(** [KG.__init__]. *)
Definition KG_init (a : args) : M KG :=
  match deserialize_flag a with
  | None =>
      '(d, e2i, r2i, train) ← load_and_index_train a;
      check_and_index_others a d e2i r2i train
  | Some storage_path =>
      kg ← deserialize storage_path;
      mret (MkKG (num_entities kg) (num_relations kg) (entity_to_idx kg)
              (relation_to_idx kg) (data kg) (evaluation_vocab a (data kg)))
  end.

End KG.

(** ** Vocabulary of the statements *)

(** [vocab] gives each string of [l] the number of distinct strings that
    precede its first occurrence in [l], and nothing else an id. *)
Definition first_seen_ids (l : list string) (vocab : gmap string Z) : Prop :=
  ∀ x k, vocab !! x = Some k ↔
         ∃ pre post, l = pre ++ x :: post ∧ (x ∉ pre) ∧
                     k = Z.of_nat (size (list_to_set pre : gset string)).

(** The ids of [vocab] are exactly [0, ..., size vocab - 1], each used once. *)
Definition dense_ids (vocab : gmap string Z) : Prop :=
  (∀ x y k, vocab !! x = Some k → vocab !! y = Some k → x = y) ∧
  (∀ k, (∃ x, vocab !! x = Some k) ↔ (0 ≤ k < Z.of_nat (size vocab))%Z).

Definition in_bounds (ne nr : nat) (arr : ndarray) : Prop :=
  ∀ r, r ∈ arr →
       (0 ≤ subject r < Z.of_nat ne)%Z ∧ (0 ≤ object r < Z.of_nat ne)%Z ∧
       (0 ≤ relation r < Z.of_nat nr)%Z.

(** The strings in entity position, and in relation position, of a frame. *)
Definition is_entity_of (x : string) (rows : frame) : Prop :=
  ∃ r, r ∈ rows ∧ (x = subject r ∨ x = object r).

Definition is_relation_of (x : string) (rows : frame) : Prop :=
  ∃ r, r ∈ rows ∧ x = relation r.

Definition present {A} (s : split) (d : splits A) : Prop :=
  match s with
  | Train => True
  | Valid => is_Some (valid_set d)
  | Test => is_Some (test_set d)
  end.


(** What the storage directory may hold for an optional split: nothing, or
    an indexed split. *)
Definition absent_or_indexed (f : option table) : Prop :=
  match f with
  | None | Some (IdxTriples _) => True
  | Some _ => False
  end.

Definition stored_split (f : option table) : option ndarray :=
  match f with
  | Some (IdxTriples rows) => Some rows
  | _ => None
  end.

(** Row [r'] is row [r] with each string replaced by its id. *)
Definition indexes (e2i r2i : gmap string Z) (r : triple string)
    (r' : triple Z) : Prop :=
  e2i !! subject r = Some (subject r') ∧
  r2i !! relation r = Some (relation r') ∧
  e2i !! object r = Some (object r').

(** The files after the block for an optional split: with a storage
    location and a split that is present, the raw and the indexed split
    have been written. *)
Definition written_optional (path : option string) (name : string)
    (x : option frame) (idx : option ndarray)
    (fs : gmap string table) : gmap string table :=
  match path, x, idx with
  | Some p, Some rows, Some i =>
      <[p +:+ ("/idx_" +:+ name +:+ "_df.gzip") := IdxTriples i]>
        (<[p +:+ ("/" +:+ name +:+ "_df.gzip") := StrTriples rows]> fs)
  | _, _, _ => fs
  end.

(** [d'] is what pruning returns on what augmentation returns on the
    loaded splits (neither result depends on the files or on the steps taken
    so far). *)
Definition preprocessed (recip : frame → frame)
    (noise : frame → QArith_base.Q → frame) (a : args)
    (loaded d' : splits frame) : Prop :=
  ∃ d1 w1 w2 w3 w4,
    apply_reciprical_or_noise recip noise a loaded w1 = (inr d1, w2) ∧
    remove_triples_from_train_with_condition a d1 w3 = (inr d', w4).

(** The files a run of [KG.__init__] may write under the storage location
    [p]. *)
Definition storage_paths (p : string) : list string :=
  [p +:+ "/entity_to_idx.gzip"; p +:+ "/relation_to_idx.gzip";
   p +:+ "/idx_train_df.gzip";
   p +:+ "/valid_df.gzip"; p +:+ "/idx_valid_df.gzip";
   p +:+ "/test_df.gzip"; p +:+ "/idx_test_df.gzip"].

(** What [deserialize] finds for an optional split after a run that wrote
    [idx] (if anything) into a directory that held [before]. *)
Definition left_in_storage (idx : option ndarray) (before : option table)
    : option table :=
  match idx with
  | Some i => Some (IdxTriples i)
  | None => before
  end.

(** The three loads with which [load_read_process] starts. *)
Definition loads (dir : string) : list step :=
  [load_data (dir +:+ "/train"); load_data (dir +:+ "/valid");
   load_data (dir +:+ "/test")].

(** The same arguments with another [min_freq_for_vocab]. *)
Definition with_min_freq (t : option Z) (a : args) : args :=
  Args (data_dir a) (deserialize_flag a) (multi_cores_at_preprocessing a)
    (add_reciprical a) (eval_model a) (read_only_few a)
    (sample_triples_ratio a) (path_for_serialization a) (add_noise_rate a)
    t (entity_to_idx_arg a) (relation_to_idx_arg a).


(** [sat Q m]: a run of [m] only adds steps, and the added steps and the
    outcome satisfy [Q]. *)
Definition sat {A} (Q : ∀ A, list step → exn + A → Prop) (m : M A) : Prop :=
  ∀ w, ∃ new, steps (m w).2 = steps w ++ new ∧ Q A new (m w).1.

(** Every added step satisfies [P]. *)
Definition only (P : step → Prop) : ∀ A, list step → exn + A → Prop :=
  λ A new _, Forall P new.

Work task -
Each line of the data must be copied exactly as it appears.

Result for this exercise -
(** [KG.__init__]. *)
Definition KG_init (a : args) : M KG :=
  match deserialize_flag a with
  | None =>
      '(d, e2i, r2i, train) ← load_and_index_train a;
      check_and_index_others a d e2i r2i train
  | Some storage_path =>
      kg ← deserialize storage_path;
      mret (MkKG (num_entities kg) (num_relations kg) (entity_to_idx kg)
              (relation_to_idx kg) (data kg) (evaluation_vocab a (data kg)))
  end.

End KG.

(** ** Vocabulary of the statements *)

(** [vocab] gives each string of [l] the number of distinct strings that
    precede its first occurrence in [l], and nothing else an id. *)
Definition first_seen_ids (l : list string) (vocab : gmap string Z) : Prop :=
  ∀ x k, vocab !! x = Some k ↔
         ∃ pre post, l = pre ++ x :: post ∧ (x ∉ pre) ∧
                     k = Z.of_nat (size (list_to_set pre : gset string)).

(** The ids of [vocab] are exactly [0, ..., size vocab - 1], each used once. *)
Definition dense_ids (vocab : gmap string Z) : Prop :=
  (∀ x y k, vocab !! x = Some k → vocab !! y = Some k → x = y) ∧
  (∀ k, (∃ x, vocab !! x = Some k) ↔ (0 ≤ k < Z.of_nat (size vocab))%Z).

Definition in_bounds (ne nr : nat) (arr : ndarray) : Prop :=
  ∀ r, r ∈ arr →
       (0 ≤ subject r < Z.of_nat ne)%Z ∧ (0 ≤ object r < Z.of_nat ne)%Z ∧
       (0 ≤ relation r < Z.of_nat nr)%Z.

(** The strings in entity position, and in relation position, of a frame. *)
Definition is_entity_of (x : string) (rows : frame) : Prop :=
  ∃ r, r ∈ rows ∧ (x = subject r ∨ x = object r).

Definition is_relation_of (x : string) (rows : frame) : Prop :=
  ∃ r, r ∈ rows ∧ x = relation r.

Definition present {A} (s : split) (d : splits A) : Prop :=
  match s with
  | Train => True
  | Valid => is_Some (valid_set d)
  | Test => is_Some (test_set d)
  end.


(** What the storage directory may hold for an optional split: nothing, or
    an indexed split. *)
Definition absent_or_indexed (f : option table) : Prop :=
  match f with
  | None | Some (IdxTriples _) => True
  | Some _ => False
  end.

Definition stored_split (f : option table) : option ndarray :=
  match f with
  | Some (IdxTriples rows) => Some rows
  | _ => None
  end.

(** Row [r'] is row [r] with each string replaced by its id. *)
Definition indexes (e2i r2i : gmap string Z) (r : triple string)
    (r' : triple Z) : Prop :=
  e2i !! subject r = Some (subject r') ∧
  r2i !! relation r = Some (relation r') ∧
  e2i !! object r = Some (object r').

(** The files after the block for an optional split: with a storage
    location and a split that is present, the raw and the indexed split
    have been written. *)
Definition written_optional (path : option string) (name : string)
    (x : option frame) (idx : option ndarray)
    (fs : gmap string table) : gmap string table :=
  match path, x, idx with
  | Some p, Some rows, Some i =>
      <[p +:+ ("/idx_" +:+ name +:+ "_df.gzip") := IdxTriples i]>
        (<[p +:+ ("/" +:+ name +:+ "_df.gzip") := StrTriples rows]> fs)
  | _, _, _ => fs
  end.

(** [d'] is what pruning returns on what augmentation returns on the
    loaded splits (neither result depends on the files or on the steps taken
    so far). *)
Definition preprocessed (recip : frame → frame)
    (noise : frame → QArith_base.Q → frame) (a : args)
    (loaded d' : splits frame) : Prop :=
  ∃ d1 w1 w2 w3 w4,
    apply_reciprical_or_noise recip noise a loaded w1 = (inr d1, w2) ∧
    remove_triples_from_train_with_condition a d1 w3 = (inr d', w4).

(** The files a run of [KG.__init__] may write under the storage location
    [p]. *)
Definition storage_paths (p : string) : list string :=
  [p +:+ "/entity_to_idx.gzip"; p +:+ "/relation_to_idx.gzip";
   p +:+ "/idx_train_df.gzip";
   p +:+ "/valid_df.gzip"; p +:+ "/idx_valid_df.gzip";
   p +:+ "/test_df.gzip"; p +:+ "/idx_test_df.gzip"].

(** What [deserialize] finds for an optional split after a run that wrote
    [idx] (if anything) into a directory that held [before]. *)
Definition left_in_storage (idx : option ndarray) (before : option table)
    : option table :=
  match idx with
  | Some i => Some (IdxTriples i)
  | None => before
  end.

(** The three loads with which [load_read_process] starts. *)
Definition loads (dir : string) : list step :=
  [load_data (dir +:+ "/train"); load_data (dir +:+ "/valid");
   load_data (dir +:+ "/test")].

(** The same arguments with another [min_freq_for_vocab]. *)
Definition with_min_freq (t : option Z) (a : args) : args :=
  Args (data_dir a) (deserialize_flag a) (multi_cores_at_preprocessing a)
    (add_reciprical a) (eval_model a) (read_only_few a)
    (sample_triples_ratio a) (path_for_serialization a) (add_noise_rate a)
    t (entity_to_idx_arg a) (relation_to_idx_arg a).


(** [sat Q m]: a run of [m] only adds steps, and the added steps and the
    outcome satisfy [Q]. *)
Definition sat {A} (Q : ∀ A, list step → exn + A → Prop) (m : M A) : Prop :=
  ∀ w, ∃ new, steps (m w).2 = steps w ++ new ∧ Q A new (m w).1.

(** Every added step satisfies [P]. *)
Definition only (P : step → Prop) : ∀ A, list step → exn + A → Prop :=
  λ A new _, Forall P new.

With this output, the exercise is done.